• Dataset content:
(** C1: for [itn >= 1] and equal-length vectors the iteration point is
    [((itn - 1) / itn) * z_prev + (1 / itn) * f_curr] element-wise, and
    running the update with [itn = n_iterations, ..., 1] against a fixed
    objective vector [f] ends exactly on [f]. *)
Theorem C1_iteration_point (itn : Z) (n_iterations : nat) (z_prev f_curr z0 f : vec)
        (Hitn : (1 <= itn)%Z) (Hlen : length z_prev = length f_curr)
        (Hn : (1 <= n_iterations)%nat) (Hlen0 : length z0 = length f) :
  calculate_iteration_point itn (Some z_prev) (Some f_curr) =
    Ok (zip_with (fun z fc => (IZR (itn - 1) / IZR itn) * z + (1 / IZR itn) * fc)
                 z_prev f_curr)
  /\ iterate_updates n_iterations z0 f = Ok f.
Proof.
  split.
  - now apply calculate_iteration_point_eq.
  - now apply iterate_updates_final.
Qed.

Lemma C1_iteration_point_witness :
  calculate_iteration_point 2 (Some [4; 0]) (Some [2; 6]) =
    Ok (zip_with (fun z fc => (IZR (2 - 1) / IZR 2) * z + (1 / IZR 2) * fc) [4; 0] [2; 6])
  /\ iterate_updates 3 [4; 0] [2; 6] = Ok [2; 6].
Proof.
  apply (@C1_iteration_point 2 3 [4; 0] [2; 6] [4; 0] [2; 6]);
    first [lia | reflexivity].
Defined.

(** ** Decisions on reals *)

Lemma Rleb_true (a b : R) : a <= b -> Rleb a b = true.
Proof. intros H; unfold Rleb; destruct (Rle_dec a b); [reflexivity|contradiction]. Qed.

Lemma Rleb_false (a b : R) : ~ a <= b -> Rleb a b = false.
Proof. intros H; unfold Rleb; destruct (Rle_dec a b); [contradiction|reflexivity]. Qed.

Lemma Reqb_true (a b : R) : a = b -> Reqb a b = true.
Proof. intros H; unfold Reqb; destruct (Req_dec_T a b); [reflexivity|contradiction]. Qed.

Lemma Reqb_false (a b : R) : a <> b -> Reqb a b = false.
Proof. intros H; unfold Reqb; destruct (Req_dec_T a b); [contradiction|reflexivity]. Qed.

Lemma float64_safe_pos : 0 < float64_safe.
Proof. apply IZR_lt. vm_compute. reflexivity. Qed.

Lemma float64_safe_room : 100 * (float64_safe * float64_safe) < float64_overflow.
Proof.
  unfold float64_overflow, float64_safe. rewrite <- !mult_IZR.
  apply IZR_lt. vm_compute. reflexivity.
Qed.

Lemma float64_safe_inverse : / float64_safe <= float64_safe.
Proof.
  assert (H : 1 <= float64_safe) by (apply IZR_le; vm_compute; discriminate).
  pose proof (Rinv_le_contravar 1 float64_safe Rlt_0_1 H) as Hinv.
  rewrite Rinv_1 in Hinv. lra.
Qed.

Lemma np_div_finite (a b : R) :
  b <> 0 -> Rabs (a / b) < float64_overflow -> np_div a b = Finite (a / b).
Proof.
  intros H Hsmall; unfold np_div; destruct (Req_dec_T b 0); [contradiction|].
  destruct (Rle_dec float64_overflow (Rabs (a / b))); [lra|reflexivity].
Qed.

Lemma np_mul_finite (r c : R) :
  Rabs (r * c) < float64_overflow -> np_mul (Finite r) c = Finite (r * c).
Proof.
  intros Hsmall. cbn [np_mul].
  destruct (Rle_dec float64_overflow (Rabs (r * c))); [lra|reflexivity].
Qed.

Lemma moderate_is_safe (d : R) :
  / 1024 <= d <= 1024 -> / float64_safe <= Rabs d <= float64_safe.
Proof.
  intros [Hlow Hhigh].
  assert (H : 1024 <= float64_safe) by (apply IZR_le; vm_compute; discriminate).
  assert (Hinv : / float64_safe <= / 1024) by (apply Rinv_le_contravar; lra).
  assert (Hpos : 0 < / 1024) by (apply Rinv_0_lt_compat; lra).
  rewrite Rabs_right by lra. lra.
Qed.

• Problem requirements:
Repeat the entries above verbatim, but only from the line that has "first [lia | reflexivity]." down to the line that has "(Req_dec_T a b); [reflexivity|contradiction]. Qed.", inclusive.

• Expected answer:
    first [lia | reflexivity].
Defined.

(** ** Decisions on reals *)

Lemma Rleb_true (a b : R) : a <= b -> Rleb a b = true.
Proof. intros H; unfold Rleb; destruct (Rle_dec a b); [reflexivity|contradiction]. Qed.

Lemma Rleb_false (a b : R) : ~ a <= b -> Rleb a b = false.
Proof. intros H; unfold Rleb; destruct (Rle_dec a b); [contradiction|reflexivity]. Qed.

Lemma Reqb_true (a b : R) : a = b -> Reqb a b = true.
Proof. intros H; unfold Reqb; destruct (Req_dec_T a b); [reflexivity|contradiction]. Qed.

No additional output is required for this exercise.